Edouard Aulagnier
ne pas oublier le passé
Pouvez-vous expliquer quel a été votre parcours ?
J’ai toujours vécu à la Bussière à Oullins. J’ai repris et agrandi la maison de mes parents dans laquelle j'habite toujours avec ma compagne Marie-Odile. Dès mon plus jeune âge, mon père a compris que je n’étais pas fait pour les études et m’a dit de trouver un métier. J’ai donc suivi un enseignement technique de deux ans à Brignais, et je suis devenu menuisier pour l’entreprise Salmon. Quand l’entreprise a fait faillite au début des années 60, je suis entré à la Sncf à Lyon Guillotière pour devenir cheminot comme mon père et mon grand-père avant moi. J’y ai travaillé d’abord en tant qu’ouvrier puis comme technicien. Certains sont doués en musique ou en écriture, moi j’ai toujours aimé construire de mes mains.
Comment en êtes-vous venu à devenir porte-drapeau ?
À 19 ans, j’ai été engagé volontaire par devancement d’appel. J’ai été envoyé en Mauritanie pendant 16 mois puis au Sénégal pendant 6 mois pour défendre les intérêts de la France. J’ai une médaille pour l’opération en Mauritanie, la médaille d’Afrique du Nord mais surtout la médaille du travail. Sachant que j’avais reçu ces décorations et qu’il n’y avait plus beaucoup d’anciens combattants lors des cérémonies, des membres de Ufac (Union Française des Anciens Combattants) m’ont demandé si j’accepterais de faire partie de ceux qui prennent la relève.
J’ai accepté, et ça fait une quinzaine d’années que je suis porte-drapeau, ce qui signifie que je porte le drapeau tricolore lors des cérémonies commémoratives. J’ai par ailleurs eu quatre enfants, dont un fils qui a lui aussi participé à des opérations au Tchad et au Liban.

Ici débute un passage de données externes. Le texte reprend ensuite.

(** * SceneManager: texture registry, material catalog, transform pipeline
      and scene assembly of Project7/Source/SceneManager.cpp

    The development embeds the C++ member functions of [SceneManager] as
    Rocq functions over an explicit state (the members of the class and the
    part of the OpenGL context the class touches) and proves or refutes the
    properties the specification states about them.

    Conventions of the embedding.
    - [int] and [GLuint] values are integers in [Z]; the conversion from
      [GLuint] to [int] that [FindTextureID] performs is written out.
    - [float] is idealised as a real number ([R]): rounding is not modelled.
    - Calls that cross the boundary of the class (shader uniforms, OpenGL,
      mesh draws) are recorded, in order, in the list of calls a function
      returns; the shader manager also keeps the uniforms it received.
    - glm is a header-only third-party library; the five functions used by
      [SetTransformations] are written out from glm's own definitions. *)

From Stdlib Require Import ZArith List String Bool Lia Reals Lra.
Import ListNotations.

Local Open Scope string_scope.
Local Open Scope Z_scope.

(* ================================================================== *)
(** ** Machine integers *)

Module Int.

(** [GLuint] is a 32-bit unsigned integer. *)
Definition GLuint_modulus : Z := 2 ^ 32.

Definition is_GLuint (u : Z) : Prop := 0 <= u < GLuint_modulus.

(** Conversion of a [GLuint] to [int] (32-bit two's complement), as in
    [textureID = m_textureIDs[index].ID]. *)
Definition int_of_GLuint (u : Z) : Z :=
  (u + 2 ^ 31) mod 2 ^ 32 - 2 ^ 31.

End Int.

(* ================================================================== *)
(** ** glm: vectors, matrices and the transform constructors *)

Module glm.

Local Open Scope R_scope.

Record vec2 := mkVec2 { x2 : R; y2 : R }.
Record vec3 := mkVec3 { x3 : R; y3 : R; z3 : R }.
Record vec4 := mkVec4 { x4 : R; y4 : R; z4 : R; w4 : R }.

(** A [mat4] is stored by columns: [m[i]] is column [i]. *)
Record mat4 := mkMat4 { col0 : vec4; col1 : vec4; col2 : vec4; col3 : vec4 }.

(** [vec4 * scalar] and [vec4 + vec4], component-wise. *)
Definition vscale (v : vec4) (s : R) : vec4 :=
  mkVec4 (x4 v * s) (y4 v * s) (z4 v * s) (w4 v * s).

Definition vadd (a b : vec4) : vec4 :=
  mkVec4 (x4 a + x4 b) (y4 a + y4 b) (z4 a + z4 b) (w4 a + w4 b).

(** [mat4(1.0f)]: the diagonal matrix of ones. *)
Definition mat4_1 : mat4 :=
  mkMat4 (mkVec4 1 0 0 0) (mkVec4 0 1 0 0) (mkVec4 0 0 1 0) (mkVec4 0 0 0 1).

(** [operator*(mat4, mat4)]: column [j] of the result is the combination
    of the columns of [m1] weighted by column [j] of [m2]. *)
Definition mul_col (m1 : mat4) (b : vec4) : vec4 :=
  vadd (vadd (vadd (vscale (col0 m1) (x4 b)) (vscale (col1 m1) (y4 b)))
             (vscale (col2 m1) (z4 b)))
       (vscale (col3 m1) (w4 b)).

Definition mul (m1 m2 : mat4) : mat4 :=
  mkMat4 (mul_col m1 (col0 m2)) (mul_col m1 (col1 m2))
         (mul_col m1 (col2 m2)) (mul_col m1 (col3 m2)).

(** [glm::radians]: degrees times the constant 0.01745329251994329576...,
    the decimal expansion of pi/180, idealised as pi/180. *)
Definition radians (degrees : R) : R := degrees * (PI / 180).

(** [glm::normalize(v) = v * inversesqrt(dot(v, v))]. *)
Definition dot (a b : vec3) : R := x3 a * x3 b + y3 a * y3 b + z3 a * z3 b.

Definition inversesqrt (x : R) : R := 1 / sqrt x.

Definition normalize (v : vec3) : vec3 :=
  let k := inversesqrt (dot v v) in
  mkVec3 (x3 v * k) (y3 v * k) (z3 v * k).

(** [glm::translate(m, v)]: [Result[3] = m[0]*v[0] + m[1]*v[1] + m[2]*v[2] + m[3]]. *)
Definition translate_m (m : mat4) (v : vec3) : mat4 :=
  mkMat4 (col0 m) (col1 m) (col2 m)
         (vadd (vadd (vadd (vscale (col0 m) (x3 v)) (vscale (col1 m) (y3 v)))
                     (vscale (col2 m) (z3 v)))
               (col3 m)).

(** [glm::scale(m, v)]: the first three columns scaled, the fourth kept. *)
Definition scale_m (m : mat4) (v : vec3) : mat4 :=
  mkMat4 (vscale (col0 m) (x3 v)) (vscale (col1 m) (y3 v))
         (vscale (col2 m) (z3 v)) (col3 m).

(** [glm::rotate(m, angle, v)]. *)
Definition rotate_m (m : mat4) (angle : R) (v : vec3) : mat4 :=
  let a := angle in
  let c := cos a in
  let s := sin a in
  let axis := normalize v in
  let temp := mkVec3 ((1 - c) * x3 axis) ((1 - c) * y3 axis) ((1 - c) * z3 axis) in
  let r00 := c + x3 temp * x3 axis in
  let r01 := x3 temp * y3 axis + s * z3 axis in
  let r02 := x3 temp * z3 axis - s * y3 axis in
  let r10 := y3 temp * x3 axis - s * z3 axis in
  let r11 := c + y3 temp * y3 axis in
  let r12 := y3 temp * z3 axis + s * x3 axis in
  let r20 := z3 temp * x3 axis + s * y3 axis in
  let r21 := z3 temp * y3 axis - s * x3 axis in
  let r22 := c + z3 temp * z3 axis in
  mkMat4
    (vadd (vadd (vscale (col0 m) r00) (vscale (col1 m) r01)) (vscale (col2 m) r02))
    (vadd (vadd (vscale (col0 m) r10) (vscale (col1 m) r11)) (vscale (col2 m) r12))
    (vadd (vadd (vscale (col0 m) r20) (vscale (col1 m) r21)) (vscale (col2 m) r22))
    (col3 m).

(** The one-argument forms of glm/gtx/transform.hpp start from [mat4(1)]. *)
Definition translate (v : vec3) : mat4 := translate_m mat4_1 v.
Definition rotate (angle : R) (v : vec3) : mat4 := rotate_m mat4_1 angle v.
Definition scale (v : vec3) : mat4 := scale_m mat4_1 v.

End glm.

(* ================================================================== *)
(** ** Data model *)

Import glm.

(** [TEXTURE_INFO]: the OpenGL texture name and the tag it was loaded under.
    [ID] is a [GLuint] ([glGenTextures] writes through [&m_textureIDs[i].ID]). *)
Module TextureInfo.
Record TEXTURE_INFO := mk { ID : Z; tag : string }.
End TextureInfo.
Export TextureInfo (TEXTURE_INFO).

(** [OBJECT_MATERIAL]: a named shading preset. *)
Module ObjectMaterial.
Record OBJECT_MATERIAL := mk {
  ambientColor : vec3;
  ambientStrength : R;
  diffuseColor : vec3;
  specularColor : vec3;
  shininess : R;
  tag : string
}.
End ObjectMaterial.
Export ObjectMaterial (OBJECT_MATERIAL).

(** What [stbi_load] reports about a decoded image file. *)
Record image := mkImage { width : Z; height : Z; colorChannels : Z }.

(** The six basic meshes of [ShapeMeshes]. *)
Inductive mesh := PlaneMesh | CylinderMesh | SphereMesh | TorusMesh | BoxMesh | ConeMesh.

(** OpenGL enumerants used by the texture code. *)
Inductive GLenum :=
| GL_TEXTURE_2D | GL_TEXTURE_WRAP_S | GL_TEXTURE_WRAP_T
| GL_TEXTURE_MIN_FILTER | GL_TEXTURE_MAG_FILTER
| GL_REPEAT | GL_LINEAR
| GL_RGB8 | GL_RGB | GL_RGBA8 | GL_RGBA | GL_UNSIGNED_BYTE.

À quelles cérémonies participez-vous et en quoi cet engagement est important pour vous ?
Je participe à de nombreuses cérémonies à Oullins et dans la région, comme la commémoration de la Libération d’Oullins ou la cérémonie en mémoire des 120 victimes tuées au Fort de Côte Lorette en août 1944. Mais la plus importante pour moi, celle qui me touche le plus, c’est la cérémonie en mémoire des déportés de 1939-45. On le fait en souvenir de copains déportés, dont certains s’étaient échappés plusieurs fois. Je pense que c’est important de ne pas oublier le passé et j’aime l’idée qu'une cérémonie incite de jeunes enfants à demander à leurs parents de leur expliquer ce qui s’est passé avant eux. Les cérémonies sont aussi une façon de montrer notre respect pour des gens qui ont donné leur vie pour la France.
Il y a dans votre maison de nombreux objets historiques, qu’est-ce qu’ils représentent pour vous ?
Mon avenir est limité mais le passé me fait vivre. J’ai toujours aimé les objets, ils montrent ce qu’a été la réalité. J’ai beaucoup de photographies, et j’ai une pièce entière consacrée à une sorte de musée familial composé de reliques de différentes époques. Radio de 1950, tourne disque, bouteille pour pêcher les vairons… Chacun des objets m’évoque quelque chose, m’aide à me rappeler ma vie et celle de mes ancêtres. Ils me permettent de savoir d’où je viens. Même la vue que j’ai depuis ma fenêtre me rappelle des souvenirs marquants : en 1939-45, les Allemands ont fait un blokhaus sur la colline de Sainte-Foy. Ils s’y installaient pour tirer sur le quartier de la Bussière où nous vivions. Mon père avait donc creusé une tranchée dans notre jardin pour qu’on s’y cache pendant la nuit avec interdiction d’allumer la lumière. D’une certaine façon, je suis moi-même un peu un "objet historique" du coin.